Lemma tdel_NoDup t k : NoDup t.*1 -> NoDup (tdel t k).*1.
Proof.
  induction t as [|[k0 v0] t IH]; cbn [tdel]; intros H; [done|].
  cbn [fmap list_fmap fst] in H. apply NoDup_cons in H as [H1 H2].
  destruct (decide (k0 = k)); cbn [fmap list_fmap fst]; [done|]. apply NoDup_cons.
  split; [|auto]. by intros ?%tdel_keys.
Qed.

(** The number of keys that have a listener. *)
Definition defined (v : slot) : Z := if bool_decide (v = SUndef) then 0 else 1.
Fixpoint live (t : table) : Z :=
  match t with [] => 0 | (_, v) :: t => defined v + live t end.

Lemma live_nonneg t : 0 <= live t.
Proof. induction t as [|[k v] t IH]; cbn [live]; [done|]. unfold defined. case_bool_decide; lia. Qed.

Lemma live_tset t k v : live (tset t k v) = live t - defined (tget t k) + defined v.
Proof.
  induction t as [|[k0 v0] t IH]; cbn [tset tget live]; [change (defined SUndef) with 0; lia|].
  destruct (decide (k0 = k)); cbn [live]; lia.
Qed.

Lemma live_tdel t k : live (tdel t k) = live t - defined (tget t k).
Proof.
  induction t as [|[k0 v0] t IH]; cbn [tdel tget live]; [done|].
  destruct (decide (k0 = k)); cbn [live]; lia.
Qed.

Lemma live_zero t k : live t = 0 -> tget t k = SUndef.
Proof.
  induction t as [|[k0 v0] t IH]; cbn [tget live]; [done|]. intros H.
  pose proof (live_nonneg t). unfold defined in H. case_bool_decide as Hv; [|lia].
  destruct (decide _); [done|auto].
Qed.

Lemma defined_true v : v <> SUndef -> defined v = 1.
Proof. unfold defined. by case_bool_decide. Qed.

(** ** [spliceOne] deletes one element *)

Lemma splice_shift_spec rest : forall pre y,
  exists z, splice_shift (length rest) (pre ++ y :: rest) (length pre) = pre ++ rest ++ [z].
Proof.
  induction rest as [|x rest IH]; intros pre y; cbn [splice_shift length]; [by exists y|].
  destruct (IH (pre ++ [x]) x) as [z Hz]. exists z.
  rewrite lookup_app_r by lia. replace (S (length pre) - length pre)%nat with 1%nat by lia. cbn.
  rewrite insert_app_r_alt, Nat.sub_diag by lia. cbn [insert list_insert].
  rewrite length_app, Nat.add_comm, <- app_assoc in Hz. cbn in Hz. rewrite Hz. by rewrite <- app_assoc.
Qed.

===============

— Work order —
Within the material above, output exactly the lines from the one with "cbn [fmap list_fmap fst] in" through the one with "induction t as [|[k0 v0] t IH]; cbn [tdel tget", end lines included, and nothing besides.

— Written solution —
  cbn [fmap list_fmap fst] in H. apply NoDup_cons in H as [H1 H2].
  destruct (decide (k0 = k)); cbn [fmap list_fmap fst]; [done|]. apply NoDup_cons.
  split; [|auto]. by intros ?%tdel_keys.
Qed.

(** The number of keys that have a listener. *)
Definition defined (v : slot) : Z := if bool_decide (v = SUndef) then 0 else 1.
Fixpoint live (t : table) : Z :=
  match t with [] => 0 | (_, v) :: t => defined v + live t end.

Lemma live_nonneg t : 0 <= live t.
Proof. induction t as [|[k v] t IH]; cbn [live]; [done|]. unfold defined. case_bool_decide; lia. Qed.

Lemma live_tset t k v : live (tset t k v) = live t - defined (tget t k) + defined v.
Proof.
  induction t as [|[k0 v0] t IH]; cbn [tset tget live]; [change (defined SUndef) with 0; lia|].
  destruct (decide (k0 = k)); cbn [live]; lia.
Qed.

Lemma live_tdel t k : live (tdel t k) = live t - defined (tget t k).
Proof.
  induction t as [|[k0 v0] t IH]; cbn [tdel tget live]; [done|].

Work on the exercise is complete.